New models contributed to the 6th Coupled Model Intercomparison Project (CMIP6), which informed the Sixth Assessment Report of the IPCC. However, these new models still cannot include data, for example, on the speed at which ice shelves are disintegrating and ice sheets are melting, and therefore these cannot be included in projected modelling of sea level rise.

“The New Zealand Earth System Model (NZESM) is a state-of-the-art modelling system that couples together representations of atmospheric physics (wind, temperature and water in the atmosphere and the processes that link them), ocean dynamics (oceanic temperatures, currents and salinity), sea ice (both sea ice coverage and sea ice thickness), and land physics (soil moisture, soil temperature and river run-off).

“In addition, the model represents some chemical, biological and land-ice aspects of the “earth system”: chemistry of the lower and middle atmosphere (with a focus on ozone), ocean “biogeochemistry” (think plankton and dissolved carbon), and Antarctic ice shelves.

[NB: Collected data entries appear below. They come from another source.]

(** Extended system calls hang the optimiser. Its first pass steps over
    the four bytes of a system call numbered 254 or more, but the jump
    peephole takes it for two bytes and reads the high byte of the number as
    an opcode; when that is no opcode it lists (every number below 2048), the
    loop never moves again. *)
Theorem l1_extended_syscall_hangs p n api q o :
  straight_prog p → straight_prog q → instr_wf (ISys n api) = true →
  254 ≤ api < 2048 → lbls (ist o) = [] → opts o = [] →
  let prog := p ++ ISys n api :: q in
  region (code (ist o)) 0 (encode_prog prog) → psize prog < MAX_BUFFER_SIZE →
  ∀ fuel, is_l1_optimize fuel (psize prog) o = Timeout.
Proof.
  intros Hp Hq Hwf Hapi Hl Ho prog Hr Hm fuel. pose proof (psize_nonneg p). pose proof (psize_nonneg q).
  assert (Hi : isize (ISys n api) = 4).
  { unfold isize. cbn. by rewrite (proj2 (Z.ltb_ge _ _)) by lia. }
  assert (Hps : psize prog = psize p + (4 + psize q)).
  { subst prog. by rewrite psize_app, psize_cons, Hi. }
  subst prog. rewrite encode_prog_app, encode_prog_cons in Hr.
  apply region_app in Hr as [Hr1 Hr2]. rewrite length_psize, Z.add_0_l in Hr2.
  apply region_app in Hr2 as [Hr2 Hr3]. fold (isize (ISys n api)) in Hr3. rewrite Hi in Hr3.
  set (size := psize (p ++ ISys n api :: q)) in *.
  destruct (l1_flow_iters fuel size p 0 (ist o)) as (s1 & Hit1 & _ & _ & Hs1); try done; try lia.
  rewrite Hs1 in Hit1 by done.
  destruct (l1_flow_iters fuel size q (psize p + 4) (ist o)) as (s2 & Hit2 & _ & _ & Hs2);
    try done; try lia.
  rewrite Hs2 in Hit2 by done.
  pose proof (l1_flow_ext_syscall fuel size (psize p) (ist o) n api Hwf ltac:(lia) Hr2
                ltac:(lia) ltac:(lia) Hm) as Hstep.
  pose proof (iters_trans _ _ _ _ _ _ Hit1 (iters_S _ _ _ _ _ Hstep Hit2)) as Hit.
  unfold is_l1_optimize.
  destruct (loop_cases _ _ _ _ (psize p + 4 + psize q, ist o) fuel Hit) as [-> | ->]; [|done|].
  { unfold l1_flow_step. cbn [fst]. by rewrite (proj2 (Z.eqb_eq _ _)) by lia. }
  res_cbn. replace (set_ist (is_clear_unused_lblrec (ist o)) o) with o.
  2: { unfold is_clear_unused_lblrec. rewrite Hl. destruct o as [[] ? ?]. cbn in *. by subst. }
  pose proof (walk_iters (l1_jump_step size) (λ pc, mkPS pc 0 o) (code (ist o)) size p 0
    ltac:(intros; apply l1_jump_straight; try done; lia) Hp Hr1 ltac:(lia) ltac:(lia)) as Hj.
  assert (Hop : rd8 (code (ist o)) (psize p + 1) = Ret 255 ∧
                rd8 (code (ist o)) (psize p + 2) = Ret (api / 256)).
  { cbn [encode] in Hr2. rewrite (proj2 (Z.ltb_ge api _)) in Hr2 by lia.
    do 2 apply region_cons in Hr2 as [? Hr2]. apply region_cons in Hr2 as [Hb _].
    rewrite !rd8_in by lia. split; [congruence|]. rewrite <- Hb. do 2 f_equal. lia. }
  destruct Hop as [Ha Hop].
  assert (Hsys : l1_jump_step size (mkPS (psize p) 0 o) = Ret (inl (mkPS (psize p + 2) 0 o))).
  { unfold l1_jump_step. cbn [ps_pc ps_rdc ps_os]. rewrite (proj2 (Z.eqb_neq _ _)) by lia.
    rewrite (fetch_opcode _ _ _ Hr2 ltac:(lia) ltac:(lia)). res_cbn. rewrite Ha. res_cbn.
    cbn [opcode_of]. rewrite classify_syscall. 2: {
      cbn in Hwf. apply andb_true_iff in Hwf as [[? ?]%andb_true_iff _]. lia. }
    res_cbn. by rewrite l1_after_nop. }
  rewrite Z.add_0_l in Hj.
  rewrite (loop_iters_timeout _ _ _ _ (iters_trans _ _ _ _ _ _ Hj (iters_one _ _ _ Hsys)));
    [done|]. intros fuel'. apply loop_stuck.
  unfold l1_jump_step. cbn [ps_pc ps_rdc ps_os]. rewrite (proj2 (Z.eqb_neq _ _)) by lia.
  rewrite Hop. res_cbn. rewrite rd8_in by lia. res_cbn.
  assert (Hc : classify (api / 256) = CNop ∨ classify (api / 256) = CUnknown).
  { assert (Hb : 0 ≤ api / 256 < 8).
    { split; [apply Z.div_pos; lia|apply Z.div_lt_upper_bound; lia]. }
    assert (Hin : In (api / 256) (seqZ 0 8)) by (apply list_elem_of_In, elem_of_seqZ; lia).
    cbv [seqZ seq fmap list_fmap] in Hin. repeat destruct Hin as [<-|Hin]; auto; done. }
  destruct Hc as [-> | ->]; res_cbn; by rewrite l1_after_nop.
Qed.

Lemma l1_extended_syscall_hangs_witness :
  let s := mkIS (bstore ∅ 0 (encode_prog [I2 INS_OBJPUSH 0; ISys 1 300; I1 INS_RET])) ∅ 0 7 [] ∅ in
  ∀ fuel, is_l1_optimize fuel 7 (mkOS s [] []) = Timeout.
Proof.
  cbv zeta. refine (l1_extended_syscall_hangs [I2 INS_OBJPUSH 0] 1 300 [I1 INS_RET] _ _ _ _ _ _ _ _ _).
  - by repeat (apply Forall_cons; split); try apply Forall_nil.
  - by repeat (apply Forall_cons; split); try apply Forall_nil.
  - reflexivity.
  - lia.
  - reflexivity.
  - reflexivity.
  - apply region_bstore. by repeat (apply Forall_cons; split); try apply Forall_nil.
  - by vm_compute.
Defined.

(** A transfer to the next instruction is deleted, whichever it is. When
    the operand of a jump, a call, a conditional jump or an [INS_F2O] is the
    address behind it, the three bytes go, the rest of the code moves down and
    the reduction is recorded. For [INS_JMP] this is the purpose; [INS_JFALSE]
    and [INS_JTRUE] would have popped the stack, [INS_F2O] pushed a function
    object and [INS_CALL] two words, and those effects are lost. *)
Theorem l1_deletes_next_transfer size op w pc rdc o :
  let c := code (ist o) in
  region c pc (encode (I3 op w)) → instr_wf (I3 op w) = true → w = pc + 3 + rdc →
  0 ≤ pc → 0 ≤ rdc → pc + 3 ≤ size - rdc → size + 3 ≤ MAX_BUFFER_SIZE →
  buf_ok c → (∀ j, size - rdc ≤ j → bget c j = 0) →
  ∃ c', l1_jump size op (mkPS pc rdc o) =
          Ret (mkPS pc (rdc + 3) (is_l1_push_coderec (pc + rdc) 3 (upd_code c' o)).1) ∧
        (∀ j, j < pc → bget c' j = bget c j) ∧ (∀ j, pc ≤ j → bget c' j = bget c (j + 3)).
Proof.
  intros c Hr Hwf Hw H0 Hrdc Hsz Hm Hok Hz.
  destruct (shift_down c pc 3 (size - rdc - pc) (size - rdc)) as (c' & Hc & _ & Hlo & Hhi);
    try done; try lia.
  exists c'. split; [|done]. unfold l1_jump. cbn [ps_pc ps_rdc ps_os]. fold c.
  rewrite (fetch_word _ _ _ Hwf Hr H0 ltac:(unfold isize; cbn; lia) op w eq_refl). res_cbn.
  rewrite (proj2 (Z.eqb_eq _ _)) by done. rewrite Hc. res_cbn. by rewrite Z.add_0_r.
Qed.

Lemma l1_deletes_next_transfer_witness :
  let c := bstore ∅ 0 (encode_prog [I3 INS_JFALSE 3; I1 INS_RET]) in
  let o := mkOS (mkIS c ∅ 0 4 [] ∅) [] [] in
  ∃ c', l1_jump 4 INS_JFALSE (mkPS 0 0 o) =
          Ret (mkPS 0 3 (is_l1_push_coderec (0 + 0) 3 (upd_code c' o)).1) ∧
        (∀ j, j < 0 → bget c' j = bget c j) ∧ (∀ j, 0 ≤ j → bget c' j = bget c (j + 3)).
Proof.
  cbv zeta. refine (l1_deletes_next_transfer 4 INS_JFALSE 3 0 0 _ _ _ _ _ _ _ _ _ _); try lia.
  - apply (region_app _ 0 _ (encode_prog [I1 INS_RET])). apply region_bstore.
    by repeat (apply Forall_cons; split); try apply Forall_nil.
  - reflexivity.
  - by vm_compute.
  - apply buf_ok_bstore, buf_ok_empty.
  - intros j Hj.
    exact (bget_bstore_out ∅ 0 (encode_prog [I3 INS_JFALSE 3; I1 INS_RET]) j (or_intror Hj)).
Defined.

(** Two runs of the whole optimiser that show what the passes share badly. *)
Definition run_l1 (p : list instr) (d : list Z) (l : list lblrec) : res (list Z * list Z * list Z) :=
  let s := mkIS (bstore ∅ 0 (encode_prog p)) (bstore ∅ 0 d) (Z.of_nat (length d)) (psize p) l ∅ in
  r ← is_l1_optimize 100 (psize p) (mkOS s [] []);
  Ret (bslice (code (ist r.1)) 0 (Z.to_nat r.2), bslice (data (ist r.1)) 0 (length d),
       lb_offset <$> lbls (ist r.1)).

(** [0: push 1; 2: push 1; 4: pop 2; L6: push 2; 8: add; 9: add; 10: jmp L6] *)
Definition loop_demo : list instr :=
  [I2 INS_OBJPUSH 1; I2 INS_OBJPUSH 1; I2 INS_OBJPOP 2; I2 INS_OBJPUSH 2; I1 INS_ADD;
   I1 INS_ADD; I3 INS_JMP 6].

(** A store is merged across the head of a loop. After one reduction the
    peephole asks for a label at the new address of the next instruction while
    the label still has its old one: [pop 2; L: push 2] with a jump back to
    [L] becomes [store 2], and the jump goes to the store: the loop no longer
    pushes. *)
Theorem l1_merges_across_label :
  run_l1 loop_demo [] [mkLbl 6 0 None "loop"] =
    Ret (encode_prog [I2 INS_OBJPUSH 1; I1 INS_OBJDUP; I2 INS_OBJSTORE 2;
                      I1 INS_ADD; I1 INS_ADD; I3 INS_JMP 3],
         [], [6]).
Proof. by vm_compute. Qed.

(** [0: jmp 3; 3: switch table 0; 6: ret], every case of the table to 6 *)
Definition switch_demo : list instr := [I3 INS_JMP 3; I3 INS_SWITCH 0; I1 INS_RET].

(** Jump tables miss the first peephole. The reductions of the jump
    peephole are cleared before the pass over the tables: the deleted jump
    moves the code of every case down by three, the targets in the table stay. *)
Theorem l1_switch_targets_stale :
  run_l1 switch_demo (6 :: word 6 ++ word 20 ++ word 6) [] =
    Ret (encode_prog [I3 INS_SWITCH 0; I1 INS_RET], 6 :: word 6 ++ word 20 ++ word 6, []).
Proof. by vm_compute. Qed.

“The new] models [conrtibuted to] the  6th Coupled Model Intercomparison Project (CMIP6), which will inform[ed] the Sixth Assessment Report of the IPCC.”National Science Challenges NZ

Fig. 9: Pages 4-5 in the 2000 IPCC ‘Summary for Policy Makers Emissions Scenarios’ explains why different emissions pathway ‘storylines’ were considered, and how they apply to the 2001 and 2007 IPCC reports. Note that the ‘A1F1’ is the ‘worst case scenario’.